Te quiero
Es fácil teorizar. De hecho, estamos construyendo un amor de mentira a golpe de decreto teórico. Hoy en día proliferan los profetas de la ciencia, de lo comprobable, de lo que se puede pesar y medir.
Pero… ¿quién clasificó el amor? ¿Esos mismos que quieren ponerle el peso de 21 gramos al alma? ¿Por qué esa necesidad de comprobarlo todo, de catalogarlo para poder decir “a ciencia cierta”: esto es así?
La primitiva manía de querer llevar siempre la razón ha evolucionado a categoría de influencer mediático: esquematizar hasta lo más memo, ponerle nombre a todo y elevarlo a la raíz cuadrada de pi.
Se multiplican esos espacios rocambolescos que hablan de amor —y más amor— sin tan siquiera ejercer la ancestral y denostada práctica de decir en voz alta: te quiero.
Una práctica efectiva, no sencilla, pero aterradoramente olvidada. Pronunciar sílabas en forma de manifiesto que acortan tiempos y conectan, de forma genuina, corazones.
Ojalá nos enseñaran a decir “te quiero” con la misma insistencia con la que nos imponen decir “me quiero”. Nos educaran para saborearlo, porque un “te quiero” no permite recalentado.
Ojalá decir “te quiero” fuese la clave secreta para entrar a ese club tan selecto como lo es el de la humanidad, y se castigara con el ostracismo a quienes no lo practicaran.
Ojalá decir “te quiero” fuera de esos hábitos saludables que tanto nos quieren vender, un nuevo estilo de vida, de los que ahora se llevan.
Pero ojalá —sobre todo— naciera desde el interior, hondo, con conciencia. Con esencia.
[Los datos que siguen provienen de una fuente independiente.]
(** The first half of [Rekey]: everything read, and the new salt drawn. *)
Lemma Rekey_reads order newPass v bodies w : draws_ok env → ready v bodies (disk w) →
  keys_normal (mf v) → acceptable newPass → (∀ p, p ∈ order → is_Some (mf v !! p)) →
  quiet env (length order * (1 + key_calls v) + 1) w →
  ∃ w', let salt := rand env (draws w') 16 in let next := rekeyed v newPass salt in
    ∃ w1, Rekey env order newPass v w =
        (write_all env next (plain_of bodies order) ≫= λ _,
         WriteFile env saltPath salt ≫= λ _, committed env next) w1 ∧
      after (disk w) (length order * (1 + key_calls v) + 1) w w1.
Proof.
  intros Hd Hr Hk [Hne Hleg] Hin Hq.
  destruct (read_all_run v bodies order w Hr Hk Hin) as (w' & Hrun & Ha).
  { eapply quiet_mono; [done|lia]. }
  destruct (random_ok env 16 w') as (r & w1 & Hrand & -> & _ & [Hd2 Hc2] & _);
    [eapply quiet_after; [done..|lia]|done|].
  destruct Ha as [Hd1 Hc1].
  exists w', w1. unfold Rekey. rewrite !decide_False by done.
  rewrite (bind_ok _ _ _ _ _ Hrun), (bind_ok _ _ _ _ _ Hrand).
  split; [done|]. split; [congruence|lia].
Qed.

(** A rekey in which nothing fails: the directory is that of the next vault. *)
Lemma Rekey_run order newPass v bodies w :
  lucky → draws_ok env → (∀ i, HasPrefix (rand env i NonceSize) "{" = false) →
  ready v bodies (disk w) → keys_normal (mf v) → acceptable newPass →
  (∀ p, p ∈ order ↔ is_Some (mf v !! p)) →
  ∃ salt w', let v' := rekeyed v newPass salt in
    Rekey env order newPass v w = (Ok (Ok tt, v'), w') ∧ ready v' bodies (disk w') ∧
    disk w' !! saltPath = Some salt ∧ manifest_at (disk w') (IDKey newPass salt) (mf v).
Proof.
  intros Hl Hd Hn Hr Hk Hacc Hall.
  destruct (Rekey_reads order newPass v bodies w Hd Hr Hk Hacc) as (wd & w1 & Hrun & [Hd1 _]);
    [by intros p ?%Hall|by apply lucky_quiet|].
  set (salt := rand env (draws wd) 16) in *.
  destruct (write_all_run (rekeyed v newPass salt) bodies order salt w1 Hl Hd eq_refl)
    as (w2 & H2 & Hrw).
  { apply Forall_forall. intros p Hp%Hall. by apply (ready_agree v bodies (disk w)). }
  destruct (WriteFile_run env saltPath salt w2 (lucky_quiet _ _ Hl)) as (w3 & H3 & [Hd3 _] & _).
  rewrite (bind_ok _ _ _ _ _ H2), (bind_ok _ _ _ _ _ H3) in Hrun.
  assert (ready (rekeyed v newPass salt) bodies (disk w3)) as Hr3.
  { rewrite Hd3. apply (ready_rekeyed _ _ _ _ order (disk w1)); [by rewrite Hd1| |done].
    intros p. apply Hall. }
  destruct (ready_commit _ _ w3 salt Hl Hd Hr3) as (c & w' & Hc & Hr' & Hs' & Hmf & Hbox & Hpre).
  { by rewrite Hd3, lookup_insert_eq. }
  rewrite Hn in Hpre. rewrite Hc in Hrun. exists salt, w'. split_and!; [done..|].
  exists c. by split_and!.
Qed.
(** Text in front of anything. *)
Lemma coerce_app n s t : String.length s ≤ n → utf8_str s = true →
  coerce (s +:+ t) = s +:+ coerce t.
Proof.
  revert s. induction n as [|n IH]; intros s Hn Hs; [by destruct s; simpl in *; [|lia]|].
  destruct s as [|a s]; [done|]. cbn [String.length] in *. rewrite sapp_cons.
  apply bool_decide_eq_true in Hs.
  destruct (Z.ltb_spec (bval a) 128).
  { rewrite coerce_ascii in Hs |- * by done. injection Hs as Hs. rewrite sapp_cons. f_equal.
    apply IH; [lia|]. by apply bool_decide_eq_true. }
  destruct (utf8_decode a s) as [u r] eqn:Hd. rewrite (coerce_rune _ _ _ _ H Hd) in Hs.
  destruct (decode_cases _ _ _ _ Hd H) as [[-> ->]|(p & -> & _ & Henc & Hdec)].
  - apply (f_equal String.length) in Hs. rewrite length_sapp in Hs. cbn [String.length] in Hs.
    change (String.length (utf8_encode RuneError)) with 3 in Hs.
    pose proof (coerce_longer _ s (le_n _)). lia.
  - rewrite sapp_assoc, (coerce_rune _ _ _ _ H (Hdec (r +:+ t))), Henc, !sapp_cons, sapp_assoc.
    do 2 f_equal. rewrite length_sapp in Hn. apply IH; [lia|].
    apply bool_decide_eq_true. rewrite Henc, sapp_cons in Hs. injection Hs as Hs.
    by apply (inj (λ x, p +:+ x)) in Hs.
Qed.

Lemma utf8_app s t : utf8_str s = true → utf8_str t = true → utf8_str (s +:+ t) = true.
Proof.
  intros Hs Ht. apply bool_decide_eq_true. rewrite (coerce_app _ s t (le_n _) Hs).
  apply bool_decide_eq_true in Ht. by rewrite Ht.
Qed.

Lemma utf8_join l : Forall (λ s, utf8_str s = true) l → utf8_str (Join l "/") = true.
Proof.
  induction 1 as [|x l Hx Hl IH]; [done|]. destruct l as [|y l]; [done|].
  rewrite Join_cons. apply utf8_app; [done|]. by apply utf8_app.
Qed.

(** ** Canonical relative paths *)

Definition canon (l : list string) : string := Join l "/".

Lemma canon_snoc l c : l ≠ [] → canon (l ++ [c]) = canon l +:+ "/" +:+ c.
Proof.
  unfold canon. induction l as [|x l IH]; intros Hl; [done|]. destruct l as [|y l]; [done|].
  change ((x :: y :: l) ++ [c]) with (x :: y :: (l ++ [c])).
  rewrite !Join_cons, !sapp_assoc. do 2 f_equal. by apply IH.
Qed.

Lemma canon_ne l : l ≠ [] → Forall plain_name l → canon l ≠ "".
Proof.
  intros Hl Hp. destruct Hp as [|x l Hx Hp]; [done|]. unfold canon.
  destruct l; [by destruct Hx|]. rewrite Join_cons. by destruct x, Hx.
Qed.

Lemma canon_relative l : l ≠ [] → Forall plain_name l → is_rooted (canon l) = false.
Proof.
  intros Hl Hp. destruct Hp as [|x l (Hx & _ & _ & Hs) Hp]; [done|]. unfold canon, is_rooted.
  assert (∀ t, HasPrefix (x +:+ t) "/" = false) as H.
  { intros t. destruct x as [|a x]; [done|]. apply no_byte_cons in Hs as [Ha _].
    rewrite sapp_cons. simpl. by rewrite bool_decide_false. }
  destruct l; [|rewrite Join_cons; apply H].
  specialize (H ""). by rewrite sapp_nil_r in H.
Qed.

Lemma Clean_relative p l : p ≠ "" → is_rooted p = false → l ≠ [] → Forall plain_name l →
  clean_elems false (Split p slash) = l → Clean p = canon l.
Proof.
  intros Hp Hr Hl Hpl He. unfold Clean. rewrite decide_False by done. rewrite Hr, He.
  rewrite decide_False; [done|]. by apply canon_ne.
Qed.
Sabiendo que cambiar el mundo no es tarea solo de las mentes que piensan, sino de los corazones que sienten y dicen a menudo: te quiero.
Ojalá te enseñen a decir “te quiero” a tiempo.
Cuando todo esté cuajando
y aún se puede saborear el gusto de un beso.
En ese momento lento,
donde los labios construyen
a golpe de susurros callados.
Que sea asignatura expresarlo
sabiendo que no habrá mañana,
porque el “te quiero” caduca en el pecho
si no se pare al mundo justo antes
de que el reloj se agote
y el aliento se agite.
“Te quiero” — si se trata como almíbar edulcorado—
por perfiles insulínicos
que pretenden consumirlo como sucedáneo,
no sea que venga con ello el infarto.
Cuidar al corazón del empacho
no es tarea del enamorado, sino morir exhausto,
en calma pero colmado;
luciendo las llagas en sus antebrazos.
Contar con los dedos
todas las tormentas que en las noches despertaron
y acabar juntándolos,
uniéndolos,
uno a uno,
de dos en dos,
trenzando,
para buscar ese amor divino que cobija.
Te quiero.
Te quiero.
Y te quiero.
A la vida,
a mi vida,
a tu vida,
a las vidas en las que aprendí
que decir “te quiero”
liberando el alma de las cadenas
que en esta tierra forjé con llanto y saliva.
Consumir la mirada en los ojos del otro,
perderse por las dunas de sus cristalinos,
adentrarse en sus océanos
de sabiduría cifrada.
Ojalá se enseñara a decir “te quiero”
en los colegios,
en la iglesia,
frente a Dios.
Y no olvidásemos
que decir “te quiero”
es solo el primero de mil pasos
hacia un camino incierto,
– pero necesario–, como es el del amor.